Differential loss of striatal projection systems in Huntington?s disease: a quantitative immunohistochemical study

Abstract

Prior studies suggest differences exist among striatal projection neuron types in their vulnerability to Huntington’s disease (HD). In the present study, we immunolabeled the fibers and terminals of the four main types of striatal projection neuron in their target areas for substance P, enkephalin, or glutamic acid decarboxylase (GAD), and used computer-assisted image analysis to quantify the abundance of immunolabeled terminals in a large sample of HD cases ranging from grade 0 to grade 4 [J. Neuropathol. Exp. Neurol. 44 (1985) 559], normalized to labeling in control human brains.

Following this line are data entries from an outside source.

(* ===== verification/Draft.v ===== *)
(** * The draft V0.2: its command line

    [src/ADC_Test_V0_2.py] does not compile: line 261 ([iADCPkMin = ]
    with no right-hand side) and lines 413-414 ([global fVrefCON = 3.5],
    [global BitRes = 0.59]) are syntax errors, so Python rejects the whole
    module before running any of it, and the draft's own [RunTest],
    [LoopAndLog] and [main] never run.  The code the draft shares with
    V1.0 is modelled once, by the V1.0 definitions, which the map places
    on the draft's lines: [SerialConnecter] ([Serial]), [CheckMaxTests]
    and [CheckInterval] ([Args]), the per-channel records and the start
    and end of [LoopAndLog] ([Runner], [LogFormat]), the second reading of
    [RunTest] ([Session]).

    This file holds what the draft's command-line parser produces, which
    differs from V1.0's: [GetInput] declares the amplitude and the
    frequency with [type=str] (lines 83-84), so the namespace [V02.Args]
    keeps both as strings.  [Cli] parses a command line into it. *)

From Stdlib Require Import String List ZArith.
Local Open Scope string_scope.
From S2P Require Import Prelude PyStr Args.
Import ListNotations.

Module V02.

(** The namespace of the draft (lines 79-86): [Amplitude] and
    [Frequency] are parsed with [type=str]. *)
Record Args := mkArgs {
  dutCOM : string;
  dutBaud : Z;
  uCOM : string;
  uBaud : Z;
  Amplitude : string;
  Frequency : string;
  interval : option Z;
  maxtest : option Z
}.

#[export] Instance Args_parsed : ParsedArgs Args :=
  {| interval_arg := interval; maxtest_arg := maxtest |}.

(** Lines 88-89: [args = parser.parse_args()] and the six positional
    arguments. *)
Definition GetInput (args : Args) : string * Z * string * Z * string * string :=
  (dutCOM args, dutBaud args, uCOM args, uBaud args, Amplitude args, Frequency args).

(** A namespace of the reference session, for the witnesses of [Cli]. *)
Definition demo_args : Args := mkArgs "COM7" 115200 "COM8" 9600 "0.43" "50" None None.

End V02.
(* ===== verification/Cli.v ===== *)
(** * The command line of both versions

    [InputParse.GetInput] (lines 58-89 of [src/ADC_Test_V0_2.py])
    registers six positional arguments ([dutCOM] and [uCOM], [Amplitude]
    and [Frequency] with [type=str], [dutBaud] and [uBaud] with
    [type=int]) and the options [-i/--interval] and [-m/--maxtest]
    ([type=int]), parses [sys.argv] with the [argparse] model of file
    [ArgParse], stores the namespace in the global [args] and returns the
    six positional values.  [namespace_args] reads a namespace whose
    values have their declared types as the record [V02.Args] that the
    rest of the draft's model takes.  [Module V1] does the same for
    V1.0 (lines 61-92 of [src/ADC_Test.py]), whose amplitude is read with
    [float()] (file [Floats]) and whose frequency with [int()], into the
    record [Args].

    The theorems: both command lines parse back to the namespace they
    are built from, wherever the options stand; a non-integer baud rate
    exits with status 2; [-m=--] stores a list; and non-positive [-i] and
    [-m] values reach [SamplingTest] as the defaults 1 and 20. *)

From Stdlib Require Import String Ascii List ZArith QArith Qabs Lia Bool.
From S2P Require Import Prelude PyStr Digits Args Floats Serial ArgParse Draft.
Import ListNotations.
Local Open Scope string_scope.

#[local] Existing Instance V02.Args_parsed.

Module CommandLine.

(** The positional arguments' types, in the order of lines 79-84. *)
Definition arguments : list ArgType := [TStr; TInt; TStr; TInt; TStr; TStr].

(** Lines 58-89: [args = parser.parse_args()] (the global namespace) and
    [return args.dutCOM, args.dutBaud, args.uCOM, args.uBaud,
    args.Amplitude, args.Frequency]. *)
Definition GetInput (argv : list string) : res PyExn (NS * list PyArg) :=
  match parse_args arguments argv with
  | Ok ns => Ok (ns, ns_pos ns)
  | Exn e => Exn e
  end.

Definition int_option (v : option PyArg) : option (option Z) :=
  match v with
  | None => Some None
  | Some (AInt z) => Some (Some z)
  | Some _ => None
  end.

(** The namespace as a [V02.Args], when every value has its declared
    type: a value bound to [[]] (a positional given a lone ["--"], or
    [-m=--]) has none. *)
Definition namespace_args (ns : NS) : option V02.Args :=
  match ns_pos ns, int_option (ns_interval ns), int_option (ns_maxtest ns) with
  | [AStr c1; AInt b1; AStr c2; AInt b2; AStr amp; AStr freq], Some i, Some m =>
      Some (V02.mkArgs c1 b1 c2 b2 amp freq i m)
  | _, _, _ => None
  end.

(** ** A command line for a namespace *)

Definition option_words (a : V02.Args) : list string :=
  match V02.interval a with Some i => ["-i"; str_Z i] | None => [] end ++
  match V02.maxtest a with Some m => ["-m"; str_Z m] | None => [] end.

Definition positional_words (a : V02.Args) : list string :=
  [V02.dutCOM a; str_Z (V02.dutBaud a); V02.uCOM a; str_Z (V02.uBaud a);
   V02.Amplitude a; V02.Frequency a].

(** The namespace [parse_args] builds for [a]. *)
Definition namespace_of (a : V02.Args) : NS :=
  mkNS [AStr (V02.dutCOM a); AInt (V02.dutBaud a); AStr (V02.uCOM a); AInt (V02.uBaud a);
        AStr (V02.Amplitude a); AStr (V02.Frequency a)]
       (option_map AInt (V02.interval a)) (option_map AInt (V02.maxtest a)) [].

(** The options inserted after the first [k] positional words. *)
Definition argv_of (k : nat) (a : V02.Args) : list string :=
  firstn k (positional_words a) ++ option_words a ++ skipn k (positional_words a).

(** ** V1.0: [src/ADC_Test.py], lines 62-92

    The same parser with [Amplitude] declared [type=float] and [Frequency]
    [type=int]; its namespace is the record [Args] of file [Args]. *)
Module V1.

(** The positional arguments' types, in the order of lines 82-87. *)
Definition arguments : list ArgType := [TStr; TInt; TStr; TInt; TFloat; TInt].

(** Lines 62-92: [args = parser.parse_args()] and the returned
    positionals. *)
Definition GetInput (argv : list string) : res PyExn (NS * list PyArg) :=
  match parse_args arguments argv with
  | Ok ns => Ok (ns, ns_pos ns)
  | Exn e => Exn e
  end.

(** A float as the decimal the rest of the model takes: [inf], [nan] and
    [-0.0] have none. *)
Definition dec_of_float (x : PyFloat) : option Dec :=
  match x with
  | FNum false d => Some d
  | FNum true d => if (dec_mant d =? 0)%Z then None else Some (mkDec (- dec_mant d) (dec_exp d))
  | _ => None
  end.

Definition namespace_args (ns : NS) : option Args :=
  match ns_pos ns, int_option (ns_interval ns), int_option (ns_maxtest ns) with
  | [AStr c1; AInt b1; AStr c2; AInt b2; AFloat amp; AInt freq], Some i, Some m =>
      option_map (fun d => mkArgs c1 b1 c2 b2 d freq i m) (dec_of_float amp)
  | _, _, _ => None
  end.

Definition option_words (a : Args) : list string :=
  match interval a with Some i => ["-i"; str_Z i] | None => [] end ++
  match maxtest a with Some m => ["-m"; str_Z m] | None => [] end.

Definition positional_words (a : Args) : list string :=
  [dutCOM a; str_Z (dutBaud a); uCOM a; str_Z (uBaud a); dec_literal (Amplitude a); str_Z (Frequency a)].

Definition argv_of (k : nat) (a : Args) : list string :=
  firstn k (positional_words a) ++ option_words a ++ skipn k (positional_words a).

End V1.

(** ** Lemmas *)

(** Rewrite the facts [bare] gives about every word of a command line. *)
Ltac bare_facts :=
  repeat match goal with
  | H : bare ?s = true |- _ =>
      let E := fresh "E" in let C := fresh "C" in
      destruct (bare_classify s H) as [E C]; clear H
  end.

Lemma classify_options :
  classify "-i" = WOpt AInterval "-i" None /\ classify "-m" = WOpt AMaxtest "-m" None
  /\ classify "-m=--" = WOpt AMaxtest "-m" (Some "--").
Proof. repeat split; reflexivity. Qed.

Ltac parse_crunch :=
  destruct classify_options as (Ci & Cm & Cd);
  repeat (progress (cbn -[str_Z dec_literal py_int py_float classify get_values];
                    repeat match goal with
                    | H : String.eqb ?s "--" = false |- _ => rewrite H
                    | H : classify ?s = _ |- _ => rewrite H
                    | H : py_float ?s = _ |- _ => rewrite H
                    | H : String.eqb ?s "--" = false |- _ => rewrite (get_values_single _ s H)
                    end;
                    rewrite ?Ci, ?Cm, ?Cd, ?py_int_str_Z_plain)).

(** ** Properties *)

(** A command line built from a namespace parses back to it. *)
Lemma GetInput_argv_of k a :
  bare (V02.dutCOM a) && bare (V02.uCOM a) && bare (V02.Amplitude a) && bare (V02.Frequency a) = true ->
  GetInput (argv_of k a) = Ok (namespace_of a, ns_pos (namespace_of a))
  /\ namespace_args (namespace_of a) = Some a.
Proof.
  destruct a as [c1 b1 c2 b2 amp freq i m]; cbn [V02.dutCOM V02.uCOM V02.Amplitude V02.Frequency].
  intros H. do 3 (apply andb_true_iff in H as [H ?]).
  pose proof (bare_str_Z b1). pose proof (bare_str_Z b2).
  destruct i as [i|]; [pose proof (bare_str_Z i)|]; destruct m as [m|]; [pose proof (bare_str_Z m)| |pose proof (bare_str_Z m)|];
  bare_facts; unfold GetInput, parse_args, argv_of, positional_words, option_words;
  cbn [V02.dutCOM V02.uCOM V02.Amplitude V02.Frequency V02.dutBaud V02.uBaud V02.interval V02.maxtest];
  (destruct k as [|[|[|[|[|[|k]]]]]]; cbn [firstn skipn]; rewrite ?firstn_nil, ?skipn_nil);
  parse_crunch; split; reflexivity.
Qed.

(** C22: a command line built from a namespace is parsed back to it:
    for any placement [k] of the options among the six positional words,
    and any integers, [GetInput] returns the namespace whose values are
    the namespace's fields, with their declared types, and its six
    positional values, as long as the four string fields are plain
    words (a negative number such as ["-0.5"] is one). *)
Theorem GetInput_roundtrip k a :
  bare (V02.dutCOM a) && bare (V02.uCOM a) && bare (V02.Amplitude a) && bare (V02.Frequency a) = true ->
  GetInput (argv_of k a) = Ok (namespace_of a, ns_pos (namespace_of a))
  /\ namespace_args (namespace_of a) = Some a.
Proof. apply GetInput_argv_of. Qed.

(** C24: a command line of six plain words whose second or fourth word
    ([dutBaud], [uBaud]) is not an integer literal for [int()] makes
    [GetInput] exit with status 2 ([invalid int value]). *)
Theorem GetInput_invalid_int w0 w1 w2 w3 w4 w5 :
  forallb bare [w0; w1; w2; w3; w4; w5] = true ->
  py_int w1 = None \/ py_int w3 = None ->
  GetInput [w0; w1; w2; w3; w4; w5] = Exn argparse_error.
Proof.
  intros Hb Hint. unfold GetInput, parse_args.
  rewrite classify_all_bare_map, no_ambiguous_WPos by exact Hb.
  cbn in Hb. repeat (apply andb_true_iff in Hb as [? Hb]). bare_facts.
  destruct (py_int w1) eqn:H1; [destruct Hint as [Hint|Hint]; [discriminate|]|];
    parse_crunch; rewrite ?H1, ?Hint; reflexivity.
Qed.

(** C26: [type=int] does not make the value an integer: [-m=--] (or
    [--maxtest=--]) stores the empty list in [args.maxtest], since
    [_get_values] removes the ["--"] before converting, so the parse
    succeeds with a namespace that no [V02.Args] describes. *)
Theorem GetInput_maxtest_empty_list a :
  bare (V02.dutCOM a) && bare (V02.uCOM a) && bare (V02.Amplitude a) && bare (V02.Frequency a) = true ->
  GetInput (positional_words a ++ ["-m=--"])%list
  = Ok (mkNS (ns_pos (namespace_of a)) None (Some (AList [])) [], ns_pos (namespace_of a))
  /\ namespace_args (mkNS (ns_pos (namespace_of a)) None (Some (AList [])) []) = None.
Proof.
  destruct a as [c1 b1 c2 b2 amp freq i m]; cbn [V02.dutCOM V02.uCOM V02.Amplitude V02.Frequency].
  intros H. do 3 (apply andb_true_iff in H as [H ?]).
  pose proof (bare_str_Z b1). pose proof (bare_str_Z b2). bare_facts.
  unfold GetInput, parse_args, positional_words.
  cbn [V02.dutCOM V02.uCOM V02.Amplitude V02.Frequency V02.dutBaud V02.uBaud app].
  parse_crunch. split; reflexivity.
Qed.

(** C27: V1.0's command line parses back to its namespace.  A command
    line built from a V1.0 namespace, with the amplitude written as its
    exact decimal literal ([dec_literal]) and the options at any place,
    is parsed by V1.0's [GetInput] to the same ports, baud rates,
    frequency and options, and to an amplitude of the same value, for any
    amplitude below the overflow bound (negative ones included, which
    [argparse] takes as positionals). *)
Theorem GetInput_V1_roundtrip k a :
  bare (dutCOM a) && bare (uCOM a) = true -> Qabs (float_value (Amplitude a)) < dbl_overflow ->
  exists ns a', V1.GetInput (V1.argv_of k a) = Ok (ns, ns_pos ns) /\ V1.namespace_args ns = Some a'
    /\ a' = mkArgs (dutCOM a) (dutBaud a) (uCOM a) (uBaud a) (Amplitude a') (Frequency a)
                   (interval a) (maxtest a)
    /\ float_value (Amplitude a') == float_value (Amplitude a).
Proof.
  destruct a as [c1 b1 c2 b2 amp f i m]; cbn [dutCOM uCOM Amplitude].
  intros H Hov. apply andb_true_iff in H as [H ?].
  destruct (py_float_dec_literal amp Hov) as (neg & d & Ep & Ev & Hs).
  pose proof (bare_str_Z b1). pose proof (bare_str_Z b2). pose proof (bare_str_Z f).
  pose proof (bare_dec_literal amp).
  exists (mkNS [AStr c1; AInt b1; AStr c2; AInt b2; AFloat (FNum neg d); AInt f]
            (option_map AInt i) (option_map AInt m) []).
  exists (mkArgs c1 b1 c2 b2 (if neg then mkDec (- dec_mant d) (dec_exp d) else d) f i m).
  assert (Hd : neg = true -> (dec_mant d =? 0)%Z = false).
  { intros ->. apply Z.eqb_neq. intros Hz. specialize (Hs eq_refl). cbn in Ev.
    destruct d as [md ed]; cbn in Hz; subst md.
    assert (Hz0 : float_value (mkDec 0 ed) == 0) by (unfold float_value; cbn; reflexivity).
    rewrite Hz0 in Ev. rewrite <- Ev in Hs. discriminate Hs. }
  refine (conj _ (conj _ (conj eq_refl _))).
  - destruct i as [i|]; [pose proof (bare_str_Z i)|]; destruct m as [m|];
      [pose proof (bare_str_Z m)| |pose proof (bare_str_Z m)|];
      bare_facts; unfold V1.GetInput, parse_args, V1.argv_of, V1.positional_words, V1.option_words;
      cbn [dutCOM uCOM Amplitude Frequency dutBaud uBaud interval maxtest];
      (destruct k as [|[|[|[|[|[|k]]]]]]; cbn [firstn skipn]; rewrite ?firstn_nil, ?skipn_nil);
      parse_crunch; reflexivity.
  - unfold V1.namespace_args, V1.dec_of_float. cbn [ns_pos ns_interval ns_maxtest].
    destruct i, m, neg; cbn; rewrite ?Hd by reflexivity; reflexivity.
  - cbn [Amplitude]. destruct neg; cbn in Ev; [|exact Ev].
    destruct d as [md ed]. rewrite float_value_opp. exact Ev.
Qed.

(** ** Witnesses *)

Definition cli_args : V02.Args :=
  V02.mkArgs "/dev/ttyUSB0" 115200 "COM8" (-9600) "-0.43" "50" (Some 5%Z) (Some (-3)%Z).

Lemma GetInput_roundtrip_witness :
  bare (V02.dutCOM cli_args) && bare (V02.uCOM cli_args) && bare (V02.Amplitude cli_args)
    && bare (V02.Frequency cli_args) = true /\
  GetInput (argv_of 2 cli_args) = Ok (namespace_of cli_args, ns_pos (namespace_of cli_args))
  /\ namespace_args (namespace_of cli_args) = Some cli_args.
Proof. split; [vm_compute; reflexivity|]. apply GetInput_roundtrip. vm_compute. reflexivity. Defined.

Lemma GetInput_invalid_int_witness :
  forallb bare ["COM7"; "fast"; "COM8"; "9600"; "0.43"; "50"] = true /\
  (py_int "fast" = None \/ py_int "9600" = None) /\
  GetInput ["COM7"; "fast"; "COM8"; "9600"; "0.43"; "50"] = Exn argparse_error.
Proof.
  split; [vm_compute; reflexivity|]. split; [left; vm_compute; reflexivity|].
  apply GetInput_invalid_int; [vm_compute; reflexivity | left; vm_compute; reflexivity].
Defined.

Lemma GetInput_maxtest_empty_list_witness :
  bare (V02.dutCOM V02.demo_args) && bare (V02.uCOM V02.demo_args) && bare (V02.Amplitude V02.demo_args)
    && bare (V02.Frequency V02.demo_args) = true /\
  GetInput (positional_words V02.demo_args ++ ["-m=--"])%list
  = Ok (mkNS (ns_pos (namespace_of V02.demo_args)) None (Some (AList [])) [], ns_pos (namespace_of V02.demo_args))
  /\ namespace_args (mkNS (ns_pos (namespace_of V02.demo_args)) None (Some (AList [])) []) = None.
Proof. split; [vm_compute; reflexivity|]. apply GetInput_maxtest_empty_list. vm_compute. reflexivity. Defined.

Definition cli_args_V1 : Args :=
  mkArgs "COM7" 115200 "/dev/ttyUSB1" 9600 (mkDec (-43) 2) 50 (Some 2%Z) None.

Lemma GetInput_V1_roundtrip_witness :
  bare (dutCOM cli_args_V1) && bare (uCOM cli_args_V1) = true /\
  Qabs (float_value (Amplitude cli_args_V1)) < dbl_overflow /\
  exists ns a', V1.GetInput (V1.argv_of 3 cli_args_V1) = Ok (ns, ns_pos ns)
    /\ V1.namespace_args ns = Some a'
    /\ a' = mkArgs (dutCOM cli_args_V1) (dutBaud cli_args_V1) (uCOM cli_args_V1) (uBaud cli_args_V1)
                   (Amplitude a') (Frequency cli_args_V1) (interval cli_args_V1) (maxtest cli_args_V1)
    /\ float_value (Amplitude a') == float_value (Amplitude cli_args_V1).
Proof.
  split; [vm_compute; reflexivity|]. split; [vm_compute; reflexivity|].
  apply GetInput_V1_roundtrip; vm_compute; reflexivity.
Defined.

End CommandLine.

Our goal was to characterize the relative rates of loss of the two striatopallidal projection systems (to the internal versus the external pallidal segments) and the two striatonigral projections systems (to pars compacta versus pars reticulata). The findings for GAD and the two neuropeptides were similar—the striatal projection to the external pallidal segment was the most vulnerable, showing substantial loss by grade 1. Loss of fibers in both subdivisions of the substantia nigra was also already great by grade 1. By contrast, the loss in the striatal projection system to the internal segment of globus pallidus proceeded more gradually. By grade 4 of HD, however, profound loss in all projection systems was apparent. These findings support the notion that the striatal neurons preferentially projecting to the internal pallidal segment are, in fact, less vulnerable in HD than are the other striatal projection neuron types.